Alguns dos líderes separatistas, como Henry Barrowe e John Greenwood, foram perseguidos pelo então arcebispo de Cantuária, John Whitgift, e condenados à morte em 1593. Tanto no reinado de Isabel, como no de Jaime I, apesar dos esforços de muitos dos puritanos no sentido da reforma da Igreja Anglicana, acabaram quase sempre por falhar, uma vez que os soberanos, também eles constituídos como líderes máximos da Igreja, eram sempre relutantes a aceitar qualquer tipo de dissidência. A obediência de todos os seus súbditos, mesmo a regras e doutrinas instituídas oficialmente pela Igreja Anglicana, foi sempre vista como uma questão de obediência civil.
Entre 1607 e 1608, um grupo de separatistas puritanos, fugindo das perseguições, conseguiram ilegalmente chegar à Holanda, onde se estabeleceram nas cidades de Amesterdão e Leiden. Apesar da relativa liberdade de culto e não conseguindo assimilar a cultura holandesa e os meios de subsistência necessários para sobreviver, um grupo de cerca de 40 puritanos – entre os quais, John Robinson, William Brewster e William Bradford – embarcaram no MayFlower rumo a Nova Inglaterra, em setembro de 1620. Após a chegada, em novembro de 1620, estabeleceram a colónia de Plymouth.
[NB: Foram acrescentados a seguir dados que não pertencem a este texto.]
(* ===== verification/PyFloat.v ===== *)
(** Python's [float]: IEEE-754 binary64 with round-to-nearest-even, computed by the
    Standard Library's executable specification [SpecFloat]; and [repr(float)]. *)

From Stdlib Require Import SpecFloat.
From S2P Require Import Prelude.
From S2P Require Import PyStr.

Open Scope Z_scope.

Definition prec : Z := 53.
Definition emax : Z := 1024.

Definition float : Type := spec_float.

#[export] Instance float_eq_dec : EqDecision float.
Proof. unfold float. solve_decision. Defined.

Definition fadd : float -> float -> float := SFadd prec emax.
Definition fsub : float -> float -> float := SFsub prec emax.
Definition fdiv : float -> float -> float := SFdiv prec emax.
Definition fltb : float -> float -> bool := SFltb.
Definition fleb : float -> float -> bool := SFleb.
Definition feqb : float -> float -> bool := SFeqb.

(** [float(n)] of an integer *)
Definition float_of_Z (n : Z) : float := binary_normalize prec emax n 0 false.
Definition f0 : float := S754_zero false.
Definition f1 : float := float_of_Z 1.

Definition isfinite (f : float) : bool :=
  match f with S754_zero _ | S754_finite _ _ _ => true | _ => false end.
Definition isnan (f : float) : bool := match f with S754_nan => true | _ => false end.

(** [min(a, b)] and [max(a, b)] of two arguments: the first unless the second is
    strictly smaller (greater). *)
Definition pymin (a b : float) : float := if fltb b a then b else a.
Definition pymax (a b : float) : float := if fltb a b then b else a.

(** [p / 10^k] and [p * 10^k], correctly rounded: the value of a decimal literal *)
Definition float_of_decimal (neg : bool) (p : Z) (e10 : Z) : float :=
  match p with
  | Zpos m =>
      if 0 <=? e10 then binary_normalize prec emax ((if neg then -1 else 1) * p * 10 ^ e10) 0 neg
      else match 10 ^ (- e10) with
           | Zpos d => SFdiv prec emax (S754_finite neg m 0) (S754_finite false d 0)
           | _ => S754_nan
           end
  | _ => S754_zero neg
  end.

(** [math.ceil(f * 1000)] style: the least integer not below a finite [f] *)
Definition ceil (f : float) : Z :=
  match f with
  | S754_finite s m e =>
      let v := if s then Zneg m else Zpos m in
      if 0 <=? e then v * 2 ^ e else - ((- v) / 2 ^ (- e))
  | _ => 0
  end.

(** [int(f)]: truncation towards zero; [int] raises on infinities and nans, which the
    callers do not pass. *)
Definition int_of_float (f : float) : Z :=
  match f with
  | S754_finite s m e =>
      let v := if 0 <=? e then Zpos m * 2 ^ e else Zpos m / 2 ^ (- e) in
      if s then - v else v
  | _ => 0
  end.
Definition fmul : float -> float -> float := SFmul prec emax.

(** [f == n] for an integer [n], exact as in Python *)
Definition float_eq_int (f : float) (n : Z) : bool :=
  match f with
  | S754_zero _ => n =? 0
  | S754_finite s m e =>
      let v := if s then Zneg m else Zpos m in
      if 0 <=? e then v * 2 ^ e =? n else v =? n * 2 ^ (- e)
  | _ => false
  end.

(** * [repr] *)

(** The rational [m * 2^e] as a fraction. *)
Definition frac (m : positive) (e : Z) : Z * Z :=
  if 0 <=? e then (Zpos m * 2 ^ e, 1) else (Zpos m, 2 ^ (- e)).

(** [(d, k)]: the number of [p]-digit decimals [d * 10^k <= n/den < (d+1) * 10^k]
    where [x10] is the decimal exponent of the leading digit. *)
Definition floor_digits (n den : Z) (x10 p : Z) : Z * Z :=
  let k := x10 - p + 1 in
  (if 0 <=? k then n / (den * 10 ^ k) else n * 10 ^ (- k) / den, k).

(** decimal exponent of the leading digit, by descending search from an upper bound *)
Fixpoint lead_exp (fuel : nat) (x n den : Z) : Z :=
  match fuel with
  | O => x
  | S f =>
      let ge := if 0 <=? x then den * 10 ^ x <=? n else den <=? n * 10 ^ (- x) in
      if ge then x else lead_exp f (x - 1) n den
  end.

(** Of two candidates that read back as [f], the nearer one. *)
Definition pick (n den d k : Z) (lo hi : bool) : option Z :=
  match lo, hi with
  | false, false => None
  | true, false => Some d
  | false, true => Some (d + 1)
  | true, true =>
      let num := if 0 <=? k then n else n * 10 ^ (- k) in
      let unit := if 0 <=? k then den * 10 ^ k else den in
      match Z.compare (2 * (num - d * unit)) unit with
      | Lt => Some d
      | Gt => Some (d + 1)
      | Eq => Some (if Z.even d then d else d + 1)
      end
  end.

(** The shortest decimal that reads back as [f]: 17 digits always do. *)
Fixpoint shortest (fuel : nat) (f : float) (n den x10 p : Z) : Z * Z :=
  let '(d, k) := floor_digits n den x10 p in
  match fuel with
  | O => (d, k)
  | S g =>
      let back d := bool_decide (float_of_decimal false d k = f) in
      match pick n den d k (back d) (back (d + 1)) with
      | Some d => (d, k)
      | None => shortest g f n den x10 (p + 1)
      end
  end.

Fixpoint strip_zeros (fuel : nat) (d k : Z) : Z * Z :=
  match fuel with
  | O => (d, k)
  | S f => if (d mod 10 =? 0) && (0 <? d) then strip_zeros f (d / 10) (k + 1) else (d, k)
  end.

Fixpoint zeros (n : nat) : string :=
  match n with O => EmptyString | S n' => String "0" (zeros n') end.

(** Exponents from -4 to 15 are written positionally, the others as [d.ddde+XX]. *)
Definition format_repr (d k : Z) : string :=
  let s := str_of_Z d in
  let nd := byte_len s in
  let x10 := k + nd - 1 in
  if (-4 <=? x10) && (x10 <? 16) then
    if 0 <=? k then s +:+ zeros (Z.to_nat k) +:+ ".0"
    else if 0 <=? x10 then
      str_take (Z.to_nat (x10 + 1)) s +:+ "." +:+ str_drop (Z.to_nat (x10 + 1)) s
    else "0." +:+ zeros (Z.to_nat (- x10 - 1)) +:+ s
  else
    let mant := if nd =? 1 then s else str_take 1 s +:+ "." +:+ str_drop 1 s in
    let ax := Z.abs x10 in
    mant +:+ (if x10 <? 0 then "e-" else "e+") +:+ (if ax <? 10 then "0" else EmptyString)
    +:+ str_of_Z ax.

Definition float_repr (f : float) : string :=
  match f with
  | S754_nan => "nan"
  | S754_infinity s => if s then "-inf" else "inf"
  | S754_zero s => if s then "-0.0" else "0.0"
  | S754_finite s m e =>
      let '(n, den) := frac m e in
      let x10 := lead_exp 700 309 n den in
      let '(d, k) := shortest 16 (S754_finite false m e) n den x10 1 in
      let '(d, k) := strip_zeros 17 d k in
      (if s then "-" else EmptyString) +:+ format_repr d k
  end.

(** * Lemmas *)

Lemma fltb_irrefl a : fltb a a = false.
Proof.
  unfold fltb, SFltb, SFcompare. destruct a as [s|s| |s m e]; try done; [by destruct s|].
  destruct s; rewrite Z.compare_refl, Pos.compare_cont_refl; done.
Qed.

Lemma fltb_asym a b : fltb a b = true -> fltb b a = false.
Proof.
  unfold fltb, SFltb, SFcompare.
  destruct a as [[]|[]| |[] m e], b as [[]|[]| |[] m' e']; try done;
    rewrite (Z.compare_antisym e e');
    pose proof (Pos.compare_cont_antisym m m' Eq) as Hm; cbn in Hm; rewrite <- Hm;
    destruct (Z.compare e e') eqn:E; try done; cbn;
    destruct (Pos.compare_cont Eq m m'); done.
Qed.

Lemma pymax_ge_l a b : fltb (pymax a b) a = false.
Proof. unfold pymax. case_if; [by apply fltb_asym | apply fltb_irrefl]. Qed.

Lemma pymax_ge_r a b : fltb (pymax a b) b = false.
Proof. unfold pymax. case_if; [apply fltb_irrefl | done]. Qed.

Lemma pymin_le_l a b : fltb a (pymin a b) = false.
Proof. unfold pymin. case_if; [by apply fltb_asym | apply fltb_irrefl]. Qed.

Lemma pymin_le_r a b : fltb b (pymin a b) = false.
Proof. unfold pymin. case_if; [apply fltb_irrefl | done]. Qed.

(** ** Validation of a number passed by a caller *)

(** The dynamic type of an argument that should be a number. *)
Inductive pynum : Type :=
| PyBool (b : bool)
| PyInt (n : Z)
| PyFloat (f : float)
| PyOther.

(** [float(n)] raises [OverflowError] beyond the largest finite float; so does
    [math.isfinite(n)]. *)
Definition int_overflows (n : Z) : bool := negb (isfinite (float_of_Z n)).

(** The idiom [isinstance(v, bool) or not isinstance(v, (int, float)) or not
    math.isfinite(v) or v <= 0], then [float(v)]: [Ok None] when one of the tests
    holds, [Raise tt] on the [OverflowError]. *)
Definition finite_positive (v : pynum) : result unit (option float) :=
  match v with
  | PyBool _ | PyOther => Ok None
  | PyInt n =>
      if int_overflows n then Raise tt
      else if n <=? 0 then Ok None else Ok (Some (float_of_Z n))
  | PyFloat f => if negb (isfinite f) || fleb f f0 then Ok None else Ok (Some f)
  end.

Lemma finite_positive_float f g :
  finite_positive (PyFloat f) = Ok (Some g) -> g = f /\ isfinite f = true /\ fltb f0 f = true.
Proof.
  cbn. case_if; [done|]. intros [= <-]. apply orb_false_iff in E as [E1 E2].
  apply negb_false_iff in E1. split; [done|]. split; [done|].
  destruct f as [s|s| |s m e]; try done. by destruct s.
Qed.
Durante a “Grande Migração”, entre 1620 e 1642, mais de 21 mil colonos desembarcaram nos litorais da Nova Inglaterra. Muitos destes emigrantes eram de facto puritanos e moldaram as maiores colónias da região, a de Massachusetts Bay e Connecticut. Estas comunidades, com os seus valores religiosos, culturais e demográficos, distinguiram-se de todas as outras sociedades coloniais do Novo Mundo. Idealizavam uma terra “prometida”, a “Nova Jerusalém” instituída por Deus e constituída por homens e mulheres livres, tendo sempre em vista uma sociedade teocrática. Um dos grandes líderes puritanos e governador da colónia de Massachusetts Bay, John Winthrop, tinha já referido numa palestra que a sua nova comunidade seria “como uma cidade sobre uma colina, em que os olhos de todas as pessoas estão sobre nós”.
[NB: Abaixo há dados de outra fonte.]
(* ===== verification/PyJson.v ===== *)
(** Values of Python's [json] module and its encoder [json.dumps].

    An object keeps the insertion order of its keys, as a Python [dict] does; the
    decoder and every [dict] have distinct keys ([json_wf]). *)

From Stdlib Require Import SpecFloat.
From S2P Require Import Prelude.
From S2P Require Import PyStr.
From S2P Require Import PyFloat.

Open Scope Z_scope.

Inductive json : Type :=
| JNull
| JBool (b : bool)
| JInt (n : Z)
| JFloat (f : float)
| JStr (s : string)
| JArr (l : list json)
| JObj (o : list (string * json)).

Section json_induction.
Context (P : json -> Prop).
Context (Hnull : P JNull) (Hbool : forall b, P (JBool b)) (Hint : forall n, P (JInt n))
  (Hfloat : forall f, P (JFloat f)) (Hstr : forall s, P (JStr s))
  (Harr : forall l, Forall P l -> P (JArr l))
  (Hobj : forall o, Forall (fun kv => P kv.2) o -> P (JObj o)).

(** Induction with the hypothesis for every element of an array and every member
    of an object. *)
Fixpoint json_rect_nested (j : json) : P j :=
  match j with
  | JNull => Hnull
  | JBool b => Hbool b
  | JInt n => Hint n
  | JFloat f => Hfloat f
  | JStr s => Hstr s
  | JArr l => Harr l ((fix go l := match l return Forall P l with
                       | [] => Forall_nil_2 _
                       | x :: l' => Forall_cons_2 _ _ _ (json_rect_nested x) (go l')
                       end) l)
  | JObj o => Hobj o ((fix go o := match o return Forall (fun kv => P kv.2) o with
                       | [] => Forall_nil_2 _
                       | x :: o' => Forall_cons_2 (fun kv => P kv.2) _ _ (json_rect_nested x.2) (go o')
                       end) o)
  end.
End json_induction.

#[export] Instance json_eq_dec : EqDecision json.
Proof.
  refine (fix go (x y : json) : Decision (x = y) :=
    match x, y with
    | JNull, JNull => left eq_refl
    | JBool a, JBool b => cast_if (decide (a = b))
    | JInt a, JInt b => cast_if (decide (a = b))
    | JFloat a, JFloat b => cast_if (decide (a = b))
    | JStr a, JStr b => cast_if (decide (a = b))
    | JArr a, JArr b => cast_if (@list_eq_dec _ go a b)
    | JObj a, JObj b => cast_if (@list_eq_dec _ (@prod_eq_dec _ _ _ go) a b)
    | _, _ => right _
    end); try congruence.
Defined.

(** [obj.get(key)] *)
Fixpoint assoc {A} (k : string) (o : list (string * A)) : option A :=
  match o with
  | [] => None
  | (k', v) :: o' => if bool_decide (k' = k) then Some v else assoc k o'
  end.

(** [d[k] = v] of a dict: an existing key keeps its place *)
Fixpoint assoc_set {A} (k : string) (v : A) (o : list (string * A)) : list (string * A) :=
  match o with
  | [] => [(k, v)]
  | (k', v') :: o' => if bool_decide (k' = k) then (k, v) :: o' else (k', v') :: assoc_set k v o'
  end.

(** Distinct keys, everywhere. *)
Fixpoint json_wf (j : json) : bool :=
  match j with
  | JArr l => forallb json_wf l
  | JObj o => bool_decide (NoDup o.*1) && forallb (fun kv => json_wf kv.2) o
  | _ => true
  end.

Fixpoint json_size (j : json) : nat :=
  match j with
  | JArr l => S (fold_right (fun x n => json_size x + n)%nat 0%nat l)
  | JObj o => S (fold_right (fun kv n => json_size kv.2 + n)%nat 0%nat o)
  | _ => 1%nat
  end.

Fixpoint json_depth (j : json) : nat :=
  match j with
  | JArr l => S (fold_right (fun x n => Nat.max (json_depth x) n) 0%nat l)
  | JObj o => S (fold_right (fun kv n => Nat.max (json_depth kv.2) n) 0%nat o)
  | _ => 1%nat
  end.

(** * Python equality of decoded values

    [==] compares numbers by value ([True == 1 == 1.0]) and objects as mappings. The
    decoder makes every NaN from one shared object, which containers compare by
    identity, so NaNs inside documents are equal. *)
Definition num_of (j : json) : option (Z + float) :=
  match j with
  | JBool b => Some (inl (if b then 1 else 0))
  | JInt n => Some (inl n)
  | JFloat f => Some (inr f)
  | _ => None
  end.
Definition num_eqb (x y : Z + float) : bool :=
  match x, y with
  | inl a, inl b => a =? b
  | inl a, inr g => float_eq_int g a
  | inr f, inl b => float_eq_int f b
  | inr f, inr g => feqb f g || (isnan f && isnan g)
  end.

Fixpoint py_eqb (x y : json) : bool :=
  match x with
  | JNull => match y with JNull => true | _ => false end
  | JStr a => match y with JStr b => bool_decide (a = b) | _ => false end
  | JArr a =>
      match y with
      | JArr b =>
          (fix go a b := match a, b with
           | [], [] => true
           | u :: a', v :: b' => py_eqb u v && go a' b'
           | _, _ => false
           end) a b
      | _ => false
      end
  | JObj a =>
      match y with
      | JObj b =>
          Nat.eqb (length a) (length b) &&
          (fix go a := match a with
           | [] => true
           | kv :: a' =>
               match assoc kv.1 b with Some v => py_eqb kv.2 v | None => false end && go a'
           end) a
      | _ => false
      end
  | _ => match num_of x, num_of y with Some u, Some v => num_eqb u v | _, _ => false end
  end.

(** * [json.dumps] with [ensure_ascii=False] *)

Definition esc (c : ascii) : string := String backslash (str1 c).
Definition escape_char (c : ascii) : string :=
  if bool_decide (c = dquote) || bool_decide (c = backslash) then esc c
  else if ord c =? 8 then esc "b"
  else if ord c =? 9 then esc "t"
  else if ord c =? 10 then esc "n"
  else if ord c =? 12 then esc "f"
  else if ord c =? 13 then esc "r"
  else if ord c <? 32 then
    esc "u" +:+ "00" +:+ String (hex_digit (ord c / 16)) (str1 (hex_digit (ord c mod 16)))
  else str1 c.
Fixpoint escape (s : string) : string :=
  match s with EmptyString => EmptyString | String c t => escape_char c +:+ escape t end.
Definition json_string (s : string) : string := String dquote (escape s +:+ str1 dquote).

Definition json_float (allow_nan : bool) (f : float) : option string :=
  if isfinite f then Some (float_repr f)
  else if allow_nan then
    Some match f with
         | S754_infinity true => "-Infinity"
         | S754_infinity false => "Infinity"
         | _ => "NaN"
         end
  else None.

Record dump_options := mkDump {
  sort_keys : bool;
  item_separator : string;
  key_separator : string;
  allow_nan : bool
}.
(** [separators=(",", ":")] and the defaults [(", ", ": ")] *)
Definition compact : dump_options := mkDump false "," ":" true.
Definition default_dump : dump_options := mkDump false ", " ": " true.
Definition canonical : dump_options := mkDump true "," ":" false.

(** [sorted(dct.items())]: keys are distinct, so they decide the order *)
Fixpoint insert_member {A} (x : string * A) (l : list (string * A)) : list (string * A) :=
  match l with
  | [] => [x]
  | y :: l' => if String.leb x.1 y.1 then x :: l else y :: insert_member x l'
  end.
Fixpoint sort_members {A} (l : list (string * A)) : list (string * A) :=
  match l with [] => [] | x :: l' => insert_member x (sort_members l') end.

Definition str_bool (b : bool) : string := if b then "true" else "false".

(** [None] is the [ValueError] of a non-finite float under [allow_nan=False]. *)
Fixpoint dumps (opts : dump_options) (j : json) : option string :=
  match j with
  | JNull => Some "null"
  | JBool b => Some (str_bool b)
  | JInt n => Some (str_of_Z n)
  | JFloat f => json_float (allow_nan opts) f
  | JStr s => Some (json_string s)
  | JArr l =>
      items ← (fix go l := match l with
               | [] => Some []
               | x :: l' => s ← dumps opts x; r ← go l'; Some (s :: r)
               end) l;
      Some ("[" +:+ join (item_separator opts) items +:+ "]")
  | JObj o =>
      members ← (fix go o := match o with
                 | [] => Some []
                 | kv :: o' => s ← dumps opts kv.2; r ← go o'; Some ((kv.1, s) :: r)
                 end) o;
      let members := if sort_keys opts then sort_members members else members in
      Some ("{" +:+
            join (item_separator opts)
              ((fun m => json_string m.1 +:+ key_separator opts +:+ m.2) <$> members)
            +:+ "}")
  end.

(** * Lemmas *)

Lemma assoc_elem {A} k (o : list (string * A)) v : assoc k o = Some v -> (k, v) ∈ o.
Proof.
  induction o as [|[k' v'] o IH]; cbn; [done|]. case_bool_decide as E.
  - intros [= ->]. subst. left.
  - intros H. right. by apply IH.
Qed.

Lemma assoc_none {A} k (o : list (string * A)) : assoc k o = None <-> k ∉ o.*1.
Proof.
  induction o as [|[k' v'] o IH]; cbn; [set_solver|]. case_bool_decide as E.
  - subst. set_solver.
  - rewrite IH. set_solver.
Qed.

Lemma assoc_set_keys {A} k (v : A) o :
  (assoc_set k v o).*1 = if bool_decide (k ∈ o.*1) then o.*1 else o.*1 ++ [k].
Proof.
  induction o as [|[k' v'] o IH]; [done|]. cbn [assoc_set fmap list_fmap fst].
  destruct (decide (k' = k)) as [->|Hne].
  - rewrite bool_decide_eq_true_2 by done. rewrite bool_decide_eq_true_2; [done | left].
  - rewrite (bool_decide_eq_false_2 (k' = k)) by done. cbn. rewrite IH.
    repeat case_bool_decide; set_solver.
Qed.

Lemma assoc_set_lookup {A} k (v : A) o : assoc k (assoc_set k v o) = Some v.
Proof.
  induction o as [|[k' v'] o IH]; cbn; [by rewrite bool_decide_eq_true_2|].
  case_bool_decide; cbn; [by rewrite bool_decide_eq_true_2 | by rewrite bool_decide_eq_false_2].
Qed.

(** A found member of a dictionary with distinct keys is the one that is looked up. *)
Lemma assoc_distinct {A} k (v : A) o : NoDup o.*1 -> (k, v) ∈ o -> assoc k o = Some v.
Proof.
  induction o as [|[k' v'] o IH]; cbn; intros Hnd Hin; [by apply elem_of_nil in Hin|].
  apply NoDup_cons in Hnd as [Hnew Hnd]. apply elem_of_cons in Hin as [[= -> ->]|Hin]; [by rewrite bool_decide_eq_true_2|].
  rewrite bool_decide_eq_false_2; [by apply IH|]. intros ->. apply Hnew. by apply (list_elem_of_fmap_2 fst) in Hin.
Qed.

Lemma forallb_elem {A} (f : A -> bool) l x : forallb f l = true -> x ∈ l -> f x = true.
Proof. rewrite forallb_forall. intros H Hin. by apply H, list_elem_of_In. Qed.

Lemma json_wf_member k v o : json_wf (JObj o) = true -> assoc k o = Some v -> json_wf v = true.
Proof. cbn. intros [_ H]%andb_prop Ha%assoc_elem. exact (forallb_elem _ _ _ H Ha). Qed.

(** [==] is reflexive on the decoder's values. *)
Lemma py_eqb_refl j : json_wf j = true -> py_eqb j j = true.
Proof.
  induction j as [|b|n|f|s|l IH|o IH] using json_rect_nested; intros Hwf; cbn [py_eqb num_of num_eqb].
  - done.
  - destruct b; done.
  - apply Z.eqb_refl.
  - destruct f as [s|s| |s m e]; cbn; try done; unfold feqb, SFeqb, SFcompare; [by destruct s|].
    destruct s; by rewrite Z.compare_refl, Pos.compare_cont_refl.
  - by rewrite bool_decide_eq_true_2.
  - cbn in Hwf. induction IH as [|x l Hx _ IHl]; [done|]. cbn in *. bool_simpl.
    apply andb_true_intro. split; [by apply Hx | by apply IHl].
  - cbn in Hwf. bool_simpl. rewrite Nat.eqb_refl. cbn [andb].
    change (forallb (fun kv => match assoc kv.1 o with Some v => py_eqb kv.2 v | None => false end) o = true).
    apply forallb_forall. intros [k v] Hin%list_elem_of_In. rewrite (assoc_distinct k v) by done. cbn.
    rewrite Forall_forall in IH. apply (IH _ Hin). by eapply (forallb_elem (fun kv => json_wf kv.2)) in Hin.
Qed.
Também ali, o idealismo religioso fomentou a indústria e os empreendimentos. O trabalho era entendido como uma “chamada” ou vocação que glorificava a Deus. O puritanismo consagrou a autodisciplina, a administração da riqueza e a competência, cuja prosperidade era colocada ao serviço da comunidade. A promoção da alfabetização e educação, o crescimento das igrejas e escolas, que eram controladas localmente, fortaleceram ainda mais a vida cívica. Essas novas responsabilidades que surgiram com o exercício do poder e que adotaram novas formas participativas de governo, trouxeram-lhes novos desafios, mas sempre com o objetivo nobre de criar na terra uma sociedade piedosa.
Consensualmente, entre os historiadores considera-se que o puritanismo, como movimento, não sobreviveu em Inglaterra para além dos finais do século XVII e, na América do Norte, além da década de 1730. O seu declínio e o das igrejas congregacionais foi provocado pelo surgimento de dissidentes batistas, quacres, anglicanos, presbiterianos e outras divisões ocorridas no seio das suas congregações. Embora o seu ideal de sociedade teocrática se tivesse gorado, os seus ideais de moldar teocraticamente a sociedade norte-americana tem vindo a ressurgir ao longos dos tempos, especialmente na cultura do cristianismo conservador evangélico. Não será talvez errado dizer – a história assim o comprova – que todas as tentativas de, politicamente, implementar aqui na terra uma sociedade teocrática caíram por terra.
Vítor Rafael é investigador do Instituto de Cristianismo Contemporâneo, da Universidade Lusófona.